The Deputy's party leader raised this matter in the Dáil last Tuesday week and referred to me making this "political promise", as she calls it, against official advice. I hope the Deputy or Deputy Michéal Martin will clarify the official advice I was not following because I clarified for the House this afternoon that I followed the advice of my officials, including the Chief Medical Officer, in providing this important reassurance for women. It was welcomed by many members of the Deputy's party and across the House.
The Deputy made an important point about resources, but it is an issue of capacity. As I stated to Deputy Kelly, it was almost impossible to estimate how many would take up the offer of reassurance or how long the period of unease would be. Almost 350,000 screening tests were submitted to CervicalCheck laboratories during 2018, of which approximately 82,000 are still being processed. The increased workload has led to delays in the reporting of results. Results are being reported, as I stated, on average within 22 weeks of the test being taken.
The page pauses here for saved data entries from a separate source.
Lemma split_port_ok u h :
  uri_ascii u -> ascii h -> hostport_ok h (port u) ->
  split_port (enc URI_HOST h ++ delim 58 (eopt URI_PORT (port u))) = (enc URI_HOST h, eopt URI_PORT (port u)).
Proof.
  intros Hu Hh Hok. pose proof (Hu URI_PORT) as U3. cbn [uri_field] in U3. unfold split_port, hostport_ok in *.
  destruct (port u) as [p|]; cbn [eopt fmap option_fmap option_map delim].
  - rewrite rchop_app by avoids. rewrite decide_True; [done|]. intros E.
    assert (last (enc URI_PORT p) = Some 93 \/ 58 = 93) as [E'|E'].
    { destruct (enc URI_PORT p) as [|c l] eqn:Ep.
      - rewrite last_snoc in E. injection E as E. by right.
      - left. by rewrite last_app_cons, last_cons_cons in E. }
    + by apply last_enc_bracket in E'; [|done|in_escaped].
    + done.
  - rewrite app_nil_r. destruct Hok as [Hok|Hok].
    + rewrite rchop_none; [done|]. intros Hin. by destruct (elem_of_enc URI_HOST h 58 Hh Hin) as [?|[?|[? _]]].
    + destruct (rchop 58 (enc URI_HOST h)) as [[pre post]|]; [|done]. rewrite decide_False; [done|]. intros Hn. apply Hn.
      apply last_enc_bracket; [done|in_escaped|done].
Qed.

Lemma split_authority_ok u h :
  uri_ascii u -> ascii h -> hostport_ok h (port u) -> (user u = None -> password u = None) ->
  split_authority (authority u h)
  = (eopt URI_USER (user u), eopt URI_PASSWORD (password u), enc URI_HOST h, eopt URI_PORT (port u)).
Proof.
  intros Hu Hh Hok Hp. pose proof (Hu URI_USER) as U1. pose proof (Hu URI_PASSWORD) as U2. pose proof (Hu URI_PORT) as U3.
  cbn [uri_field] in *. unfold split_authority, authority, userinfo. destruct (user u) as [s|].
  - rewrite <- !app_assoc. cbn [app]. rewrite app_assoc, chop_app.
    + rewrite chop_optional_delim by avoids. by rewrite split_port_ok.
    + rewrite not_elem_of_app. split; avoids.
  - rewrite Hp by done. cbn [app]. rewrite chop_none; [by rewrite split_port_ok|]. rewrite not_elem_of_app. split; avoids.
Qed.

(** ** The round trip *)

(** What remains to be parsed once parameters and fragment are cut off. *)
Definition parse_main (raw : list Z) (fragment : option (list Z)) (params : option nat) : uri :=
  match chop 58 raw with
  | Some (scheme, tmp) =>
    if decide (head tmp = Some 47) then parse_hier (Some scheme) fragment params tmp
    else Uri (Some scheme) (Some tmp) None None None None None None fragment params
  | None => parse_hier None fragment params raw
  end.

Lemma parse_uri_split ff raw frag :
  35 ∉ raw -> field_ascii frag ->
  parse_uri ff (raw ++ delim 35 (eopt URI_FRAGMENT frag)) = decode_fields (parse_main raw (eopt URI_FRAGMENT frag) None).
Proof.
  intros Hr Hf. unfold parse_uri. change (lit "##params") with (35 :: 35 :: lit "params").
  rewrite chop_string_none; [|done|].
  - by rewrite chop_optional_delim.
  - destruct frag as [s|]; [right|by left]. exists (enc URI_FRAGMENT s). split; [done|avoids].
Qed.

Lemma u8_prefix d : 0 <= d < 256 -> u8 d = d.
Proof. intros Hd. by apply wrap_small. Qed.

(** Evaluates tests between constants. *)
Ltac decided :=
  repeat match goal with
  | |- context [decide ?P] =>
    first [rewrite (decide_True (P := P)) by done | rewrite (decide_False (P := P)) by done
          | rewrite (decide_False (P := P)) by (let Hn := fresh in intros Hn; by apply Hn)]
  end.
Owing to this processing backlog in the period April to December 2018, a proportion of cervical screening samples were not transferred to slides within the six-week timeframe. Repeat testing was required in 550 cases or 0.25% of total samples. This compares with a rate of 0.23% for the same period in 2017. CervicalCheck contacted the women concerned and their GPs to inform them of this issue and invite them to attend for a repeat smear test in three months, as repeat tests can only be carried out three months after the last test to allow time for cells to grow back.
I am conscious that there are two matters and I want to be clear on them. As I indicated, Quest Diagnostics has advised of an issue related to a number of human papillomavirus, HPV, tests carried out outside of the manufacturer's recommended timeframe of 30 days. The HSE advises that, subject to final confirmation, approximately 4,600 women will require a retest - the original estimate was 6,000 - and that the vast majority of letters to the women concerned have now issued. The clinical risk is deemed to be exceedingly low. I know that is a message all of us and patient advocates will want to get out. The two separate issues are the backlog, with 550 women recalled for repeat smear tests through their GP, and HPV testing, which has resulted in 4,600 women being recalled on a precautionary basis for a retest, despite the clinical risk being exceedingly low.